Activity: Among the entries below, how many lines contain the string "zeta"? Only the number is wanted.

________________________

(* ===== verification/ProcProps.v ===== *)
(** Corner cases of the process calls: user pointers (syscall.c), shrinking to
    nothing (growproc), and [kill] of a process that does not exist. *)

From S2P Require Import Prelude Params KString Bio Log Blocks Fs Kalloc Vm Pipe Kernel Sched File Proc.
From S2P Require Import RefCount Syscall Trap.

(** A kernel with one process: it has one page of memory at address 0, mapped
    to physical page 3; its trap frame is in physical page 4. *)
Definition demo_mem (words : list (Z * Z)) : mem :=
  foldr (fun w m => mwrite32 m (P2V w.1) w.2) (fun _ => 0)
    (words ++ [(0x1000, 0x2007); (0x2000, 0x3007)]).
Definition demo_proc : proc :=
  Proc 4096 (P2V 0x1000) (P2V 0x5000) RUNNING 7 None (P2V 0x4000) 0 NoChan false
    (replicate NOFILE None) None (replicate 16 0).
Definition demo_kernel (words : list (Z * Z)) : kernel :=
  Kernel (demo_proc :: replicate 63 proc0) 8 (Some 0%nat) (replicate NFILE inhabitant) ∅
    (Kmem (demo_mem words) 0 false) (Fs (sb_of []) [] (LState log0 (Bcache [] ∅ []))) 0 (Some 0%nat) 0x1000 0.

(** C35: a user pointer is accepted exactly when the whole block it points to
    is in the caller's memory: [argptr] never lets a block through that wraps
    around or crosses [sz]. *)
Theorem argptr_exact n size i me k k1 :
  argint n k = Ret (Some i) k1 -> k_cur k1 = Some me ->
  0 <= p_sz (procat me k1) <= KERNBASE -> -2147483648 <= size < 2147483648 ->
  exists r, argptr n size k = Ret r k1 /\
    forall a, r = Some a <->
      a = u32 i /\ 0 <= size /\ a < p_sz (procat me k1) /\ a + size <= p_sz (procat me k1).
Proof.
  intros Ha Ec Hsz Hs. unfold argptr. erewrite bind_Ret by exact Ha.
  unfold curproc, myproc. krun. rewrite Ec. set (sz := p_sz _) in *.
  pose proof (u32_range i) as Hi. unfold is_u32, KERNBASE in *.
  destruct (_ <? 0) eqn:E1; [eexists; split; [done|]; intros a; split; [done|lia]|].
  destruct (sz <=? u32 i) eqn:E2; [eexists; split; [done|]; intros a; split; [done|lia]|].
  rewrite (u32_small (u32 i + size)) by (unfold is_u32; lia).
  destruct (sz <? u32 i + size) eqn:E3; eexists; (split; [done|]); intros a; split; try done; try lia.
  - intros [= <-]. lia.
  - by intros (-> & _).
Qed.

Lemma argptr_exact_witness : exists r k1, argptr 0 100 (demo_kernel [(0x4044, 0); (0x3004, 16)]) = Ret r k1 /\
  (r = Some 16 <-> 16 = u32 16 /\ 0 <= 100 /\ 16 < 4096 /\ 16 + 100 <= 4096).
Proof.
  set (k := demo_kernel [(0x4044, 0); (0x3004, 16)]).
  destruct (argptr_exact 0 100 16 0 k k) as (r & Hr & H).
  - vm_compute. reflexivity.
  - reflexivity.
  - vm_compute. split; discriminate.
  - lia.
  - exists r, k. split; [exact Hr|exact (H 16)].
Defined.

(** *** growproc *)

Section growproc.
Context (kend : Z).

Lemma deallocuvm_ret pgdir oldsz newsz s r s' :
  deallocuvm kend pgdir oldsz newsz s = Ret r s' -> newsz < oldsz -> r = newsz.
Proof.
  intros E H. unfold deallocuvm in E. rewrite (proj2 (Z.leb_gt oldsz newsz)) in E by lia.
  apply bind_inv in E as ([] & s1 & _ & [= <- _]). done.
Qed.

(** [growproc] takes a size of 0 for a failure: a process that gives back
    all its memory is told -1, and its [sz] and the loaded page table still
    say that it has the memory that was freed. *)
Theorem growproc_to_zero k me r k' :
  k_cur k = Some me -> (me < length (k_procs k))%nat -> 0 < p_sz (procat me k) < 2147483648 ->
  growproc kend (- p_sz (procat me k)) k = Ret r k' ->
  r = -1 /\ p_sz (procat me k') = p_sz (procat me k) /\ k_cr3 k' = k_cr3 k /\
  exists s, deallocuvm kend (p_pgdir (procat me k)) (p_sz (procat me k)) 0 (k_mem k) = Ret 0 s /\ k_mem k' = s.
Proof.
  intros Ec Hme Hsz E. unfold growproc in E. apply bind_inv in E as (me' & k1 & E1 & E).
  unfold myproc in E1. apply bind_inv in E1 as (c & k2 & [= <- <-] & E1). rewrite Ec in E1. injection E1 as <- <-.
  apply bind_inv in E as (p & k2 & [= <- <-] & E). cbv zeta in E. set (sz := p_sz (procat me k)) in *.
  rewrite (proj2 (Z.ltb_ge 0 (- sz))), (proj2 (Z.ltb_lt (- sz) 0)) in E by lia.
  apply bind_inv in E as (sz' & k2 & E2 & E). rewrite Z.add_opp_diag_r in E2. change (u32 0) with 0 in E2.
  unfold on_mem in E2. destruct (deallocuvm kend _ sz 0 (k_mem k)) as [r0 s|] eqn:Ed; [|done].
  injection E2 as <- <-. apply deallocuvm_ret in Ed as Er; [|lia]. subst r0.
  rewrite (proj2 (Z.eqb_neq (- sz) 0)) in E by lia. injection E as <- <-.
  split_and!; [done|done|done|]. by exists s.
Qed.
End growproc.

Lemma growproc_to_zero_witness : exists k', growproc 0 (- 4096) (demo_kernel [(0x1000, 0)]) = Ret (-1) k' /\
  p_sz (procat 0 k') = 4096.
Proof.
  set (k := demo_kernel [(0x1000, 0)]).
  assert (exists k', growproc 0 (-4096) k = Ret (-1) k') as [k' E] by (eexists; vm_compute; reflexivity).
  exists k'. split; [exact E|]. apply (growproc_to_zero 0 k 0 (-1) k').
  - reflexivity.
  - apply Nat.ltb_lt. reflexivity.
  - vm_compute. split; reflexivity.
  - exact E.
Defined.

(** *** kill *)

Section kill.
Context (trapret forkret : Z).

(** The free entries are the ones without a pid, as [pinit] and [wait] leave
    the table. *)
Definition pids_ok (k : kernel) : Prop :=
  Forall (fun p => p_state p = UNUSED <-> p_pid p = 0) (k_procs k) /\ length (k_procs k) = NPROC.

Lemma kill_table_first pid ps i p :
  ps !! i = Some p -> p_pid p = pid -> (forall j q, (j < i)%nat -> ps !! j = Some q -> p_pid q <> pid) ->
  kill_table pid ps = Some (<[i := kill_proc p]> ps).
Proof.
  revert i. induction ps as [|q ps IH]; intros [|i] E Ep Hb; simpl in *; try done.
  - injection E as ->. by rewrite Ep, Z.eqb_refl.
  - rewrite (proj2 (Z.eqb_neq _ _)) by (apply (Hb 0%nat q); [lia|done]).
    rewrite (IH i E Ep); [done|]. intros j r Hj Er. apply (Hb (S j) r); [lia|done].
Qed.

(** An entry killed while it is free. *)
Definition killed_new (np : nat) (k : kernel) : Prop :=
  (np < length (k_procs k))%nat /\ p_killed (procat np k) = true.

Lemma killed_new_pupd np g k : (forall p, p_killed (g p) = p_killed p) -> killed_new np k ->
  killed_new np (set_k_procs (<[np := g (procat np k)]> (k_procs k)) k).
Proof.
  intros Hg [Hn Hk]. split; simpl; [by rewrite length_insert|].
  unfold procat. simpl. rewrite list_lookup_total_insert_eq by done. by rewrite Hg.
Qed.

Lemma pres_killed_new np g : (forall p, p_killed (g p) = p_killed p) -> pres (killed_new np) (pupd np g).
Proof. intros Hg k Hk. apply wlp_modify. by apply killed_new_pupd. Qed.

Lemma killed_new_frame np k k' : frame k k' -> killed_new np k -> killed_new np k'.
Proof. intros (Hp & _) H. unfold killed_new, procat in *. by rewrite Hp. Qed.

(** [find_unused] returns the first free entry. *)
Lemma find_unused_first k i p :
  k_procs k !! i = Some p -> (i < NPROC)%nat -> p_state p = UNUSED ->
  (forall j q, (j < i)%nat -> k_procs k !! j = Some q -> p_state q <> UNUSED) ->
  (length (k_procs k) = NPROC) ->
  find_unused k = Ret (Some i) k.
Proof.
  intros E Hi Hp Hb Hl. unfold find_unused, for_find.
  set (body := fun i => _). assert (forall j, (j < NPROC)%nat -> body j k =
    Ret (if decide (p_state (procat j k) = UNUSED) then Some j else None) k) as Hbody by done.
  assert (forall j, (j < i)%nat -> p_state (procat j k) <> UNUSED) as Hne.
  { intros j Hj. apply (Hb j (procat j k) Hj). apply list_lookup_lookup_total_lt. lia. }
  assert (p_state (procat i k) = UNUSED) as Hst by (unfold procat; by rewrite (list_lookup_total_correct _ _ _ E)).
  clearbody body. clear E Hp Hb p. enough (forall n i0, (i0 <= i < i0 + n)%nat -> (i0 + n <= NPROC)%nat ->
    find_from i0 n body k = Ret (Some i) k) as H by (apply (H NPROC 0%nat); lia).
  induction n as [|n IH]; intros i0 H1 H2; [lia|]. simpl. unfold bind. rewrite Hbody by lia.
  destruct (decide (i0 = i)) as [->|]; [by rewrite decide_True|].
  rewrite decide_False by (apply Hne; lia). apply IH; lia.
Qed.

(** [allocproc] does not touch [killed]. *)
Lemma allocproc_killed np k : find_unused k = Ret (Some np) k -> killed_new np k ->
  wlp (allocproc trapret forkret) (fun r k' => forall p, r = Some p -> p_killed (procat p k') = true) k.
Proof.
  intros Hf Hk. unfold allocproc. apply wlp_bind. intros r k1 E. rewrite Hf in E. injection E as <- <-.
  eapply (wlp_mono _ (fun r k' => killed_new np k' /\ forall p, r = Some p -> p = np));
    [|by intros r k' [[_ H] Hr] p ->%Hr].
  assert (forall (f : kernel -> kernel), (forall k, frame k (f k)) -> pres (killed_new np) (modify f)) as Hm
    by apply pres_frame, killed_new_frame.
  assert (forall A (m : M kmem A), pres (killed_new np) (on_mem m)) as Hom
    by (intros; apply pres_on_mem, killed_new_frame).
  assert (forall g, (forall p, p_killed (g p) = p_killed p) -> pres (killed_new np) (pupd np g)) as Hu
    by apply pres_killed_new.
  apply wlp_bind. eapply wlp_mono; [by apply Hu|]. intros [] k2 H2. apply wlp_bind, wlp_gets, wlp_bind.
  eapply wlp_mono; [by apply Hu|]. intros [] k3 H3. apply wlp_bind.
  eapply wlp_mono; [by apply Hm|]. intros [] k4 H4. apply wlp_bind.
  eapply wlp_mono; [by apply Hom|]. intros kst k5 H5. apply wlp_bind.
  eapply wlp_mono; [by apply Hu|]. intros [] k6 H6. destruct (kst =? 0).
  - apply wlp_bind. eapply wlp_mono; [by apply Hu|]. intros [] k7 H7. by apply wlp_ret.
  - cbv zeta. apply wlp_bind. eapply wlp_mono; [by apply Hu|]. intros [] k7 H7. apply wlp_bind.
    eapply wlp_mono; [by apply Hom|]. intros [] k8 H8. apply wlp_bind.
    eapply wlp_mono; [by apply Hu|]. intros [] k9 H9. apply wlp_bind.
    eapply wlp_mono; [by apply Hom|]. intros [] k10 H10. apply wlp_bind.
    eapply wlp_mono; [by apply Hom|]. intros [] k11 H11. apply wlp_ret. split; [done|]. by intros p [= <-].
Qed.

(** The first free entry after [kill(0)] is the one it marked. *)
Lemma kill_zero_first k np p :
  pids_ok k -> k_procs k !! np = Some p -> p_state p = UNUSED ->
  (forall j q, (j < np)%nat -> k_procs k !! j = Some q -> p_state q <> UNUSED) ->
  let k1 := set_k_procs (<[np := set_p_killed true p]> (k_procs k)) k in
  kill 0 k = Ret 0 k1 /\ find_unused k1 = Ret (Some np) k1 /\ killed_new np k1.
Proof.
  intros [Hpid Hl] E Hp Hb k1. pose proof (lookup_lt_Some _ _ _ E) as Hnp.
  assert (forall j q, k_procs k !! j = Some q -> p_state q = UNUSED <-> p_pid q = 0) as Hq
    by (intros j q Eq; exact (Forall_lookup_1 _ _ _ _ Hpid Eq)).
  split_and!.
  - unfold kill. krun. rewrite (kill_table_first 0 (k_procs k) np p); try done.
    + unfold kill_proc. simpl. by rewrite Hp.
    + by apply (Hq np).
    + intros j q Hj Eq E0. apply (Hb j q Hj Eq). by apply (Hq j).
  - apply (find_unused_first _ np (set_p_killed true p)); simpl; try done; try lia.
    + by apply list_lookup_insert_eq.
    + intros j q Hj. rewrite list_lookup_insert_ne by lia. by apply Hb.
    + by rewrite length_insert.
  - split; simpl; [by rewrite length_insert|]. unfold procat. simpl.
    by rewrite list_lookup_total_insert_eq.
Qed.

(** [kill] does not look at the state of an entry, and a free entry has
    pid 0: [kill(0)] succeeds, and since neither [allocproc] nor [fork] resets
    [killed], the process that gets the entry next is born killed. *)
Theorem kill_zero_poisons k i :
  pids_ok k -> (i < NPROC)%nat -> p_state (procat i k) = UNUSED ->
  exists k1 np, kill 0 k = Ret 0 k1 /\ find_unused k1 = Ret (Some np) k1 /\
    p_state (procat np k) = UNUSED /\
    wlp (allocproc trapret forkret) (fun r k' => forall p, r = Some p -> p_killed (procat p k') = true) k1.
Proof.
  intros Hok Hi Hst. pose proof (proj2 Hok) as Hl.
  destruct (list_find_elem_of (fun p => p_state p = UNUSED) (k_procs k) (procat i k))
    as [[np p] Hf]; [|done|].
  { eapply list_elem_of_lookup_2, list_lookup_lookup_total_lt. lia. }
  apply list_find_Some in Hf as (E & Hp & Hb).
  destruct (kill_zero_first k np p Hok E Hp) as (H1 & H2 & H3); [eauto|].
  eexists _, np. split_and!; [exact H1|exact H2| |by apply (allocproc_killed np)].
  unfold procat. by rewrite (list_lookup_total_correct _ _ _ E).
Qed.
End kill.

Lemma kill_zero_poisons_witness : exists k1, kill 0 (demo_kernel []) = Ret 0 k1 /\
  exists np, find_unused k1 = Ret (Some np) k1.
Proof.
  destruct (kill_zero_poisons 0 0 (demo_kernel []) 1) as (k1 & np & H1 & H2 & _).
  - split; [|reflexivity]. apply Forall_cons; split; [split; discriminate|]. by apply Forall_replicate.
  - apply Nat.ltb_lt. reflexivity.
  - reflexivity.
  - exists k1. split; [exact H1|]. exists np. exact H2.
Defined.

________________________

Worked solution: 2